Students in South Carolina are being introduced to the world of diesel repair - from basic maintenance to high-tech electronic diagnosis – as part of a new training program being offered this year in collaboration with Navistar International Corp.

Richland 1 was selected from six Midlands school districts and will have the only Navistar school on the East Coast, according to a report in The State newspaper.

Navistar currently collaborates with several high schools to offer special training programs:

• Navistar’s collaborations with Chicago Vocational Career Academy (CVCA), an inner-city high school on Chicago’s South Side, began in 2000. The three-year curriculum, co-developed by Navistar, has been certified by the National Automotive Technicians Education Foundation (NATEF), and has trained hundreds of inner-city youths as qualified diesel truck and engine technicians.

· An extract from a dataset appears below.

Lemma implements_QueuedPackets base t tr :
  implements base t tr -> (eiosocket.tr_QueuedPackets tr).2 = [] /\ implements base t (eiosocket.tr_QueuedPackets tr).1.
Proof. intros [Hn Hp Hq Hg Ho Hcl Hw]. split; [done|]. by split. Qed.
End interface.

End direct.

Up to 80% of graduating students land jobs and many others go on to successful collegiate careers, according to Navistar.

• Navistar also partners with the Indianapolis Public Schools (IPS) to provide a three-year diesel technician program at Tech High School in Indianapolis, the first of its kind in the state of Indiana.

• A diesel education program, developed in cooperation with Thornton Township High School in Harvey, IL, was launched in the fall of 2009.

“We are very excited to have been chosen for this wonderful program,” said Sherry Rivers, principal of Heyward Career and Technology Center, where the South Carolina courses will be offered. Classes will cover diesel transmissions, brake systems, suspension and steering systems, electrical systems, heating and ventilation and preventive maintenance.

Richland 1 was chosen because of its career and technology education programs, according to Navistar program coordinator David Prigge. Navistar officials visited the district before the selection was made.

“This is a huge honor and commitment by Navistar,” Prigge said. Students who complete the program can get jobs directly out of high school as diesel mechanics, service managers, heavy equipment service technicians, power plant technicians and parts managers.

“Students certified in this program will be able to go anywhere in the world and get a job with any trucking company with an entry-level starting salary of $17/hour,” Prigge said.

Navistar will provide the engines, powertrain components, vehicles and lab tools and technical expertise.

“Students in this comprehensive program will learn every aspect of medium- to heavy-duty trucks, up to 18 wheelers,” Prigge said.

The district officially will launch the diesel engine repair program in January — open to sophomores, juniors and seniors — but introductory courses will be offered this fall.

“In addition to classroom and lab instruction, students will be able to go on field studies, learn from guest speakers, participate in shadowing and internships, and work on collaborative projects with other classes,” Rivers said. “These innovative approaches will maintain students’ interest in the program. Our goal is to provide students with the academic knowledge as well as technical skills that will prepare them for a global competitive environment.”